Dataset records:
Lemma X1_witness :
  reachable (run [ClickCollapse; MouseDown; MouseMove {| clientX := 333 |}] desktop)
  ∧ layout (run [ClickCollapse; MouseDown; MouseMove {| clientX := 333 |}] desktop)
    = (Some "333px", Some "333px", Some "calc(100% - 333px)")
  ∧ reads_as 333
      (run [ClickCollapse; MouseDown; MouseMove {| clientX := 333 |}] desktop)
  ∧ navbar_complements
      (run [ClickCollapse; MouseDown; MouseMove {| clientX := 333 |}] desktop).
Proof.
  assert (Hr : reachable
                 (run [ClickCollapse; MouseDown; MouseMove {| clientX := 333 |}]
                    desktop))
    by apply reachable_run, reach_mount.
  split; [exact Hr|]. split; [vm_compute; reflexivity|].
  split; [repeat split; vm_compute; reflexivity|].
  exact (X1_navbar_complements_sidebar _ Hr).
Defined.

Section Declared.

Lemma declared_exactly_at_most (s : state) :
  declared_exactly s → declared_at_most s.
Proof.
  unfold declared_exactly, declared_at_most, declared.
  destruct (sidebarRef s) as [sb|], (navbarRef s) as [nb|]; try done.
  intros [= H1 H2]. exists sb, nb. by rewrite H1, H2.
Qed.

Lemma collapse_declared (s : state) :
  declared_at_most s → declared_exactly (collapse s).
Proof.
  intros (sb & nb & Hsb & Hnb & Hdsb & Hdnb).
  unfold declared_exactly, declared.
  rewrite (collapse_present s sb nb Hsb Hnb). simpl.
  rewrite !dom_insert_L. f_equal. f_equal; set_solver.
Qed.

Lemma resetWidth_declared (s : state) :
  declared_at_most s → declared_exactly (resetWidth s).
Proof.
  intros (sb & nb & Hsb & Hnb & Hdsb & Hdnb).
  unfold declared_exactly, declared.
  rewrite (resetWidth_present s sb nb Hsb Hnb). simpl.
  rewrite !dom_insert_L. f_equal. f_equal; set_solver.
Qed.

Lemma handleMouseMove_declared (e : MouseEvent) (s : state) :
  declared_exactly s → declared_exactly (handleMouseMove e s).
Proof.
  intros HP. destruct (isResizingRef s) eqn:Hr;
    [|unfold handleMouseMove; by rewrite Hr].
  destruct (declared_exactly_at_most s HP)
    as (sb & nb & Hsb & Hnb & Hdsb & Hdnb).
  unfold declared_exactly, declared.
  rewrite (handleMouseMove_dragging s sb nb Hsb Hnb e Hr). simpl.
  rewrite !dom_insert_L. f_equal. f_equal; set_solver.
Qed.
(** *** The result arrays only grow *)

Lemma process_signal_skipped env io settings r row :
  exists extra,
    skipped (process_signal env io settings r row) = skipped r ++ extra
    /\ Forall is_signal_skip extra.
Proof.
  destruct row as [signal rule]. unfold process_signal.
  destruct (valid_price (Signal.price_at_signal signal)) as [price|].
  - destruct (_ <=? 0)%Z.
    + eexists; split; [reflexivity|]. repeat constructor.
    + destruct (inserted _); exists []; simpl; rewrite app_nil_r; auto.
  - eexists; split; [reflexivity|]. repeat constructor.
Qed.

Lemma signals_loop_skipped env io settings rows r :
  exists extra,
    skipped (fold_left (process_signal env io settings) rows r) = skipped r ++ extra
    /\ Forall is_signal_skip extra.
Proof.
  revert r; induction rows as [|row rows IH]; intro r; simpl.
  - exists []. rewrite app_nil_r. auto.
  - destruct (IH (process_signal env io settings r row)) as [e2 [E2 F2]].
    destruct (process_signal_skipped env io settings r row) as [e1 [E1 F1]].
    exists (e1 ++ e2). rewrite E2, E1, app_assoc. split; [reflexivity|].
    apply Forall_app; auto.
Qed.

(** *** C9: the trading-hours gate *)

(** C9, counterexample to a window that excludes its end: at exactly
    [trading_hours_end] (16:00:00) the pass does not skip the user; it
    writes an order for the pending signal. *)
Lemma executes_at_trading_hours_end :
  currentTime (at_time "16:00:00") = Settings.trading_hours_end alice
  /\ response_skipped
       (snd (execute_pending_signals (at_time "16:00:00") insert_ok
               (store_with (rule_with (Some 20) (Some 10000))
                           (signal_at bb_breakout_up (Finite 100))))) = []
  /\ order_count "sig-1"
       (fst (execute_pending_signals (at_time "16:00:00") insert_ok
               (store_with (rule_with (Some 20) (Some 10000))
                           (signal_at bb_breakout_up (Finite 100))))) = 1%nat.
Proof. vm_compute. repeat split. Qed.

▶ What is needed:
Whenever a line of the data includes the word "intros", show that line in full.

▶ Answer for the task:
  intros [= H1 H2]. exists sb, nb. by rewrite H1, H2.
  intros (sb & nb & Hsb & Hnb & Hdsb & Hdnb).
  intros (sb & nb & Hsb & Hnb & Hdsb & Hdnb).
  intros HP. destruct (isResizingRef s) eqn:Hr;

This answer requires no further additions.